= Beginning of Section =

Lemma raise_crt_space v c c' : raise_crt v.1 v.2 c = Done c' → instanceSpace c' = instanceSpace c.
Proof. unfold raise_crt. destruct (at_index _ _) as [crt| |]; [|done..]. cbn. destruct (_ <? _); by intros [= <-]. Qed.

Lemma blockedOn_ok e v now c : node_ok c → pos_ok v → returns (blockedOn e v.1 v.2 now c) (λ c', node_ok c' ∧ instanceSpace c' = instanceSpace c).
Proof.
  intros Hc Hv. unfold blockedOn. pose proof (raise_crt_node v c Hc Hv) as Hr. apply returns_inv in Hr as (c1 & E & Hc1).
  rewrite E. apply raise_crt_space in E. cbn [mbind outcome_bind]. rewrite <- E. clear c Hc E.
  destruct (blocked c1 !! _) as [first|].
  - destruct (_ <? COMMIT_GRACE_PERIOD); [done|]. destruct (_ =? _).
    + exact (scheduleRecovery_ok v now _ (blocked_insert_ok v now c1 Hc1 Hv) Hv).
    + split; [|done]. apply emit_shape; [by destruct v|by apply blocked_insert_ok].
  - split; [|done]. exact (blocked_insert_ok v now c1 Hc1 Hv).
Qed.

Lemma prepare_reply_ok v x c : pos_ok v → instance_ok x → prepareReply_ok (prepare_reply v x c).
Proof. intros Hv [H1 H2 H3]. split_and!; cbn; [by destruct v|done|]. destruct H2 as [[E _]|]; [by left|by right]. Qed.

Lemma startRecoveryForInstance_ok e v c : node_ok c → pos_ok v → returns (startRecoveryForInstance e v c) node_ok.
Proof.
  intros Hc Hv. unfold startRecoveryForInstance. apply (active_ok v) in Hc; [|done]. set (c1 := c <| active ::= _ |>) in *.
  clearbody c1. clear c. rewrite space_ok by done. cbn [mbind outcome_bind]. case_bool_decide; [done|].
  eapply returns_bind; [by apply ensure_instance_ok|]. clear c1 Hc H. intros [x c] (Hc & Hx & Hok).
  eapply returns_bind; [by apply newLeaderBookkeeping_ok; eapply node_at_ok|].
  intros [b c'] (-> & E1 & E2 & E3 & E4 & E5 & E6 & E7 & E8 & E9 & E10 & E11 & E12). cbn beta iota zeta.
  apply (node_at_ok v), bcastPrepare_ok; [|done]. destruct Hok as [I1 I2 I3].
  apply put_ok; [done| |exact (node_at_ok _ _ Hc)].
  split; cbn; [done|done|]. intros b' [= <-]. split; [|left; left; exact E5].
  split; cbn; rewrite ?E3, ?E4, ?E5, ?E6, ?E12; try done; [by left|exact (proj1 (row_nil_deps c (node_at_ok _ _ Hc)))|apply allPossible_length|].
  apply Forall_singleton. apply prepare_reply_ok; [done|]. split; [done|done|]. intros b' Hb'. by apply I3.
Qed.

Lemma handlePrepare_ok e m c : node_ok c → message_ok (MPrepare m) → returns (handlePrepare e m c) node_ok.
Proof.
  intros Hc Hv. cbn in Hv. unfold handlePrepare. set (v := (p_Replica m, p_Instance m)) in *. rewrite space_ok by done. cbn [mbind outcome_bind].
  eapply returns_bind; [apply ensure_instance_ok; [by apply raise_ballot_ok|done]|]. clear c Hc. intros [x c] (Hc & Hx & Hok).
  cbn zeta. set (x' := if bal x <? p_Ballot m then _ else _).
  assert (instance_ok x') as Hx' by (subst x'; destruct (_ <? _); [by apply instance_bal_ok|done]).
  apply emit_shape; [by apply prepare_reply_ok|]. apply (node_at_ok v), put_ok; [done|done|by eapply node_at_ok].
Qed.

Lemma select_evidence_ok q l ch resp :
  Forall prepareReply_ok l → (∀ r, ch = Some r → prepareReply_ok r ∧ pr_Status r ≠ STATUS_NONE) →
  ∀ r, (select_evidence q l ch resp).1 = Some r → prepareReply_ok r ∧ pr_Status r ≠ STATUS_NONE.
Proof.
  intros Hl. revert ch resp. induction Hl as [|r0 l Hr0 _ IH]; intros ch resp Hch; [done|]. cbn [select_evidence].
  destruct (COMMITTED <=? pr_Status r0) eqn:Ec.
  { intros r [= <-]. split; [done|]. unfold COMMITTED, STATUS_NONE in *. lia. }
  destruct (pr_Status r0 =? STATUS_NONE) eqn:En; [by apply IH|]. apply IH. intros r.
  destruct (stronger r0 ch); [|by apply Hch]. intros [= <-]. split; [done|by apply Z.eqb_neq].
Qed.

(** ** Tentative pre-accept *)
Lemma cmds_executable l : cmds_ok l → Forall executable (default [] l).
Proof. intros Hl. eapply Forall_impl; [exact Hl|]. by intros c []. Qed.

Definition conflict_ok (c : core) (o : option instanceID) : Prop := ∀ w, o = Some w → is_Some (instanceSpace c !! w).

Lemma find_row_ok cs v sq dps q slots c :
  node_ok c → cmds_ok cs → pos_ok v → row_ok dps → 0 ≤ q < n → Forall (λ i, -1 ≤ i < B) slots →
  returns (find_row cs v.1 v.2 sq dps q slots c) (conflict_ok c).
Proof.
  intros Hc Hcs Hv Hd Hq. induction 1 as [|i slots Hi _ IH]; [done|]. cbn [find_row].
  destruct (i =? -1) eqn:E1; [done|]. destruct (_ && _); [done|].
  destruct (row_lookup dps q Hd Hq) as (dq & -> & _ & _). cbn [mbind outcome_bind]. destruct (i =? dq); [done|].
  rewrite (space_ok c (q, i) Hc : pos_ok (q, i) → space q i c = _) by (split; cbn; lia). cbn [mbind outcome_bind].
  destruct (instanceSpace c !! (q, i)) as [x|] eqn:Hx; [|done]. case_bool_decide as Hn; [done|].
  destruct (node_instance c _ x Hc Hx) as [_ [I1 I2 _]]. destruct I2 as [[_ E]|I2]; [by rewrite E in Hn|].
  destruct (row_lookup (Deps x) v.1 I2 (proj1 Hv)) as (dr & -> & _ & _). cbn [mbind outcome_bind]. destruct (_ <=? dr); [done|].
  eapply returns_bind; [apply ConflictBatch_returns; by apply cmds_executable|]. intros clash _.
  destruct (_ && _); [|done]. intros w [= <-]. by eexists.
Qed.

Lemma find_rows_ok cs v sq dps qs c :
  node_ok c → cmds_ok cs → pos_ok v → row_ok dps → Forall (λ q, 0 ≤ q < n) qs →
  returns (find_rows cs v.1 v.2 sq dps qs c) (conflict_ok c).
Proof.
  intros Hc Hcs Hv Hd. induction 1 as [|q qs Hq _ IH]; [done|]. cbn [find_rows].
  destruct (row_lookup _ q (s_executed _ Hc) Hq) as (u & E & _ & Hu). cbn in E. rewrite E. cbn [mbind outcome_bind].
  destruct (row_lookup _ q (s_crt _ Hc) Hq) as (k & E' & _ & Hk). cbn in E'. rewrite E'. cbn [mbind outcome_bind].
  eapply returns_bind; [apply find_row_ok; try done|].
  - apply Forall_forall. intros i Hi%elem_of_rangeZ. lia.
  - intros [w|] Hw; [exact Hw|done].
Qed.

Lemma findPreAcceptConflicts_ok cs v sq dps c :
  node_ok c → cmds_ok cs → pos_ok v → row_ok dps → returns (findPreAcceptConflicts cs v.1 v.2 sq dps c) (conflict_ok c).
Proof.
  intros Hc Hcs Hv Hd. unfold findPreAcceptConflicts. rewrite space_ok by done. cbn [mbind outcome_bind].
  assert (returns (find_rows cs v.1 v.2 sq dps (rangeZ 0 (cn c - 1)) c) (conflict_ok c)) as Hrows.
  { apply find_rows_ok; try done. apply Forall_forall. intros q Hq%elem_of_rangeZ. rewrite (s_n _ Hc : cn c = n) in Hq. lia. }
  destruct (instanceSpace c !! v) as [x|] eqn:Hx; cbn; [|done]. case_bool_decide; [done|].
  destruct (ACCEPTED <=? Status x); [|by destruct (_ && _)]. intros w [= <-]. rewrite <- surjective_pairing. by eexists.
Qed.

Lemma accept_value_ok v b c : node_at v c → lb_ok b → preparing b = false → node_at v (accept_value v b c) ∧ leads v (accept_value v b c).
Proof.
  intros Hc Hb Hp. pose proof Hb as [H1 _ H2 _ _ _]. destruct H1 as [?|H1]; [congruence|]. split.
  - apply upd_ok; [done|]. intros x _ [I1 I2 I3]. split; cbn; [done|by right|]. intros b' [= <-]. split; [done|by right].
  - by apply leads_upd; intros x b' [= <-].
Qed.

Lemma restart_ok e v b c : node_ok c → pos_ok v → lb_ok b → returns (restart e v b c) node_ok.
Proof. intros Hc Hv Hb. apply startPhase1_ok; [done|done|apply Hb]. Qed.

Lemma rule_out_ok r c b :
  node_ok c → lb_ok b → 0 ≤ tpr_AcceptorId r < n →
  returns (rule_out r c b) (λ b', lb_ok b' ∧ preparing b' = preparing b ∧ deps b' = deps b).
Proof.
  intros Hc Hb Hr. pose proof Hb as [H1 H0 H2 H3 H4 H5]. unfold rule_out, store.
  destruct (length_lookup _ _ H4 Hr) as (p & -> & _). cbn [mbind outcome_bind]. cbn zeta.
  eapply (returns_bind _ _ (λ pq, length pq = Z.to_nat n)).
  - destruct (_ && _) eqn:E; [|cbn; by rewrite length_insert]. rewrite (s_n _ Hc : cn c = n) in E.
    destruct (length_lookup (<[Z.to_nat (tpr_AcceptorId r):=false]> (possibleQuorum b)) (tpr_ConflictReplica r)) as (p' & -> & _);
      [by rewrite length_insert|lia|]. cbn. by rewrite !length_insert.
  - intros pq Hpq. cbn. split; [by split|done].
Qed.

Lemma updateDeferred_ok v r i c : node_ok c → pos_ok v → node_ok (updateDeferred v.1 v.2 r i c).
Proof.
  intros Hc Hv. destruct (pos_small c v Hc Hv) as [H1 H2]. destruct Hc as [K1 K2 K3 K4 K5 K6 K7 K8 K9 K10 K11 K12 K13 K14].
  split; try done. cbn. intros k d. rewrite lookup_insert_Some. intros [[_ <-]|[_ Hk]]; [|by eapply K13].
  rewrite deferKey_unpack by done. apply Hv.
Qed.

Lemma after_refusal_ok e v r b c :
  node_at v c → has_deps v c → lb_ok b → preparing b = false → returns (after_refusal e v r b c) node_ok.
Proof.
  intros Hc Hd Hb Hp. pose proof (node_at_pos v c Hc) as Hv. unfold after_refusal. cbn beta zeta.
  set (b1 := b <| tpaAccepted ::= _ |>). set (b2 := b1 <| tryingToPreAccept := false |>).
  assert (lb_ok b1 ∧ lb_ok b2) as [Hb1 Hb2] by (destruct Hb as [H1 H0 H2 H3 H4 H5]; split; by split).
  assert (∀ b3, lb_ok b3 → node_at v (put_lb v b3 c)) as Hput by (intros b3 Hb3; apply put_lb_ok; [done|done|by right]).
  destruct (_ && _); [apply restart_ok; [eapply node_at_ok; by apply Hput|done|done]|].
  eapply (returns_bind _ _ (λ _, True)).
  { destruct (_ =? cn c / 2); [|done]. unfold deferredByInstance. destruct (deferMap c !! _) as [d|] eqn:Hdm; [|done]. cbn.
    pose proof (s_defer _ (node_at_ok _ _ Hc) _ _ Hdm) as Hr. destruct Hb1 as [_ _ _ _ H4 _].
    destruct (length_lookup _ _ H4 Hr) as (p & E & _). cbn in E. by rewrite E. }
  intros [] _.
  - eapply returns_bind; [by apply deref_ok|]. intros x _. apply restart_ok; [eapply node_at_ok, Hput|done|]; by apply lb_ballot_ok.
  - destruct (_ && _); [|cbn; by eapply node_at_ok, Hput]. cbn.
    assert (node_at v (updateDeferred v.1 v.2 (tpr_ConflictReplica r) (tpr_ConflictInstance r) c)) as Hc2.
    { split; [apply updateDeferred_ok; [by eapply node_at_ok|done]|apply Hc]. }
    apply (node_at_ok v), put_lb_ok; [done|done|right]. exact Hd.
Qed.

= End of Section =

Exercise brief:
Sift the material for lines that include the word "COMMITTED", and copy each one.

Worked solution:
  destruct (COMMITTED <=? pr_Status r0) eqn:Ec.
  { intros r [= <-]. split; [done|]. unfold COMMITTED, STATUS_NONE in *. lia. }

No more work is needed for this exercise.